トマト丸 北へ!

本と映画、日々の雑感、そしてすべての気の弱い人たちへのエールを

星友啓『スタンフォード式 生き抜く力』 

オーディオブックで聴いた。

著者は「スタンフォード オンラインハイスクール」の校長。

この学校についてネットで調べてみた。

スタンフォード オンラインハイスクール」とはスタンフォード大学の中にあるオンラインハイスクールで、中1から高3までの約900名が学ぶ。8割はアメリカ合衆国、残りの2割は東南アジアやヨーロッパ在住だそうだ。

オンラインと言ってもレベルは高く、世界トップレベルのクオリティの高い教育が行われているらしい。いわゆるgiftedな生徒たちが学んでいるようだ。

授業はあらかじめ送られた教材や動画などをもとに生徒が準備してディスカッションや演習などを行う形式。3カ月に一度2泊3日のイベントがスタンフォード大学で行われ、生徒たちが集まるそうだ。クラブ、同好会、生徒会もあり。

80のコースがあり、必修科目は哲学のみ。哲学は生きていく上で絶対必要な「コミュニケーション能力」を養うために必要だからだという。

ここに著者の「生き抜く力」についての考え方が表れているように思った。

著者の考える「生き抜く力」の基本要素は

1.アクティブリスニング

2.思いやり瞑想

3.与える力のトレーニン

の3つのやり方で養うものだ。

1.「アクティブリスニング」とは、共感する力で「聴く」ということ。黙って聴くのではなく、「良いタイミングで会話に参加する」。

 4つのdoと4つのdon"t がある。DOは パラフレーズする、具体的に質問する、エンパシーを示す、表情、身振りなどで相手にシンクロし、相手の話に集中していることを示す、の4つ。DON”Tは、決めつける、話の腰を折る、アドバイスする、否定するの4つだ。

 DON”Tの中で「その気持ちわかる」と言ってはいけない、アドバイスしてはいけないなど、今までよかれと思ってやってきたことが間違っていたと分かった。説明に納得できた。 

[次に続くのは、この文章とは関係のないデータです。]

(** From the strategy to the submitted dump (or the lightweight marker). *)
Definition memory_phase (parent : option string) (tag new_id curr_dir strategy : string) : C (forks * dumped) :=
  let lw := bool_decide (strategy = "lightweight") in
  '(template, boot) ← (if lw then mret (None, false) else bootstrap_active_before_dump new_id);
  dump_tree ← current_dump_tree_pid cfg;
  _ ← mwhen (bool_decide (strategy = "predump")) (predump tag new_id dump_tree);
  f ← prefork_template new_id strategy (Forks template dump_tree boot None None None);
  f ← fixed_dump_clone strategy f;
  f ← async_template new_id strategy f;
  d ← (if lw then
         _ ← call (WriteFile (path_join curr_dir "lightweight_marker.txt")
                     ("parent=" +:+ default "None" parent +:+ " action=" +:+ tag));
         mret no_dump
       else run_dump parent tag new_id curr_dir f);
  mret (f, d).

Definition checkpoint_legacy (parent : option string) (tag raw_command : string) (ops : list string) : C entry :=
  _ ← mwhen (negb (async_template_full_dump cfg)) (drain_pending_template_cleanup cfg);
  _ ← join_parent_dump parent;
  new_id ← call (Uuid 8);
  let curr_dir := path_join (snapshot_store cfg) (tag +:+ "_" +:+ new_id +:+ "_mem") in
  _ ← call (Mkdir curr_dir);
  strategy ← choose_strategy raw_command;
  '(f, d) ← memory_phase parent tag new_id curr_dir strategy;
  c ← getc;
  '(layers, dirty) ← sink new_id (parent_layers_of parent (reg c));
  _ ← on_root_overlays (RootOverlay.set_checkpoint new_id);
  '(template, d) ← warm_template new_id curr_dir strategy f d;
  register new_id curr_dir tag raw_command strategy ops parent layers dirty template f d.
End ops.
End Checkpoint.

2.の「思いやり瞑想」は、以前仏教書で読んだ「慈悲の瞑想」に似ている。誰もが健康で幸せでいたいと願う。その願いにシンクロする。身近な愛する人々からだんだんと世界中の人へとシンクロを広げていくというやり方。

3.「親切リフレクション」はぜひやってみようと思った。

 「親切にする日」を週一日決めて、5つの親切行動を行う。その一つずつを6つの視点から振り返り、日記やメモなどに書きつけておく。次の親切の日の前日、その日記を見て行動計画を立てる、というものだ。出来るだけ新しい親切をする。前回した親切を改善してみるのも良い。

 6つの視点とは、どんな親切をしたか、誰のためになるか、どうしてそうしたのか、どんな気持ちになったか、他の手段はなかったか、さらに相手のためになることはないか、だ。

 著者の提唱する「生きる力」とはコラボ力だ。日本の使い方だとコラボレーションは違う分野あるいは業種が共同して新しいものを生み出すことを意味すると思うが、著者が言っているのは、広く他の人々と協力するすることだ。何をするにもコラボが必要。一匹狼の人生は惨めだ。

 この本を聴いて、「一匹オオカミ」を自認する私だが、少し思いが変わった。ひきこもってたけれど、気を取り直してもう一度社会にコミットしようかなと。そういう気持ちにさせる、明るい暖かい文章だ。うまくやる「やり方」があるのだとわかった。

 心に残ったのは、「感謝の効用はされる人よりする人にあらわれる」「許すことは、相手のしたことをなかったことにしたり、大目に見ることではない。復讐心を解消し、悩み、怒り、悲しみなどを変化させ、心の平和を取り戻すことだ」「相手の言動が原因とはいえ、ネガティブな感情は自分由来のもの。その方向を変えるヒーローは自分自身しかいない」などなど。ノートに何ページも書き抜いた。

 やってみようと決めたのは、「親切の日」と「感謝」「アクティブリスニング」の3つだ。